Stromberg's Adoption Dream

The journey to our little girl in China

Archive for the month “January, 2014”

On to Zhengzhou

Lars here. Apologies for the delay in posts. We’ve been traveling, searching for internet connections, and planning for our big day tomorrow.

After an awesome (and wicked spicy) hot pot dinner last night we finally had a reasonably normal night of sleep for the first time on the trip. We packed our bags from the days of being tourists in Beijing and set our sights toward the real reason for our visit. We said good bye to our dear hosts in Beijing – our tour guide Alice and our CCAI host Cecelia. We’re very thankful for them.

20140112-214136.jpg
20140112-214105.jpg

We flew from Beijing to Zhengzhou, another big city but not as flashy. After meeting our new hosts and settling in to to our new hotel, we traveled to Walmart (yes, Walmart) to get some final needed supplies. After one more meal, our 6 couples headed back to get some rest for the big day tomorrow.

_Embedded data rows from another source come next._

Definition sample_request : AddSessionRequest :=
  {| rq_PeerAddress := "192.0.2.7"; rq_LocalAddress := "192.0.2.1"; rq_InterfaceName := "eth2";
     rq_Type := SESSION_TYPE_SINGLE_HOP; rq_DesiredMinTxInterval := Some (0, 300000000);
     rq_RequiredMinRxInterval := None; rq_DetectMultiplier := 3;
     rq_AuthType := AUTHENTICATION_TYPE_KEYED_SHA1; rq_AuthKeyId := 9; rq_AuthSecret := [1; 2; 3] |}.

Definition sample_server : BFDServer := mkBFDServer sample_manager newUDPSenderFactory ∅.

Lemma sample_added :
  match AddSession sample_env (sample_input 6) sample_request sample_server with (Ok _, _) => true | _ => false end = true.
Proof. vm_compute. reflexivity. Qed.

Lemma api_session_lifecycle_witness :
  exists pb srv', AddSession sample_env (sample_input 6) sample_request sample_server = (Ok pb, srv') /\
    pb_PeerAddress pb = "192.0.2.7"%string /\ pb_DetectMultiplier pb = 3 /\
    exists srv'', DeleteSession (pb_LocalDiscriminator pb) srv' = (Ok tt, srv'') /\
      sv_senderFactory srv'' = newUDPSenderFactory.
Proof.
  pose proof (api_session_lifecycle sample_world sample_server sample_env (sample_input 6) id sample_request
    sample_world_reachable eq_refl sample_factory_ok (sample_input_ok 6 ltac:(unfold is_byte; lia))
    ltac:(split; unfold is_u32; cbn; lia) (fun l => reflexivity l)) as H.
  pose proof sample_added as Ha.
  destruct (AddSession sample_env (sample_input 6) sample_request sample_server) as [[pb|e|] srv'];
    [clear Ha|discriminate Ha|discriminate Ha].
  destruct H as (D & _ & _ & _ & _ & _ & srv'' & H1 & _ & _ & _ & H2 & _).
  assert (Hp : default "" (Addr_String <$> ParseAddr (rq_PeerAddress sample_request)) = "192.0.2.7"%string)
    by (vm_compute; reflexivity).
  exists pb, srv'. split; [reflexivity|]. split; [rewrite (de_peer _ _ D); exact Hp|].
  split; [exact (de_mult _ _ D)|]. exists srv''. split; [exact H1|exact H2].
Defined.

And of course, my sweet wife created a beautiful space in our room for dear Lydia. In about 12 hours, she will be in our arms, and we can’t wait. We look forward to sharing photos and video tomorrow of the big day. Thanks for the constant prayer. We feel it!

20140112-215802.jpg20140112-215703.jpg20140112-215815.jpg20140112-215753.jpg20140112-215836.jpg

Advertisements

The Very Big Wall

Today we awoke to another beautiful, sunny day. We layered-up and prepared for our ‘hike on the Great Wall’ as our CCAI reps called it. A hike, how nice, I thought. We arrived at the section of the wall we would be climbing. We were told we could go right or left. Right would get us to higher elevation quicker. And being my mother’s daughter, I went with the view. Always go with the view. So right, we went. And about five minutes into the ‘hike’ I thought, hmmm, now where is that inhaler I brought with me? Hmmm…back in the hotel room with the rest of the pharmacy of ‘what-if’ medications we lugged half-way across the world. Onward I climbed, stopping to rest and get some water along the way. We met tower after tower, climbing to the top of one. Well worth the effort. And will we feel it tomorrow? Oh, yes, we will be hurting. But oh, the views!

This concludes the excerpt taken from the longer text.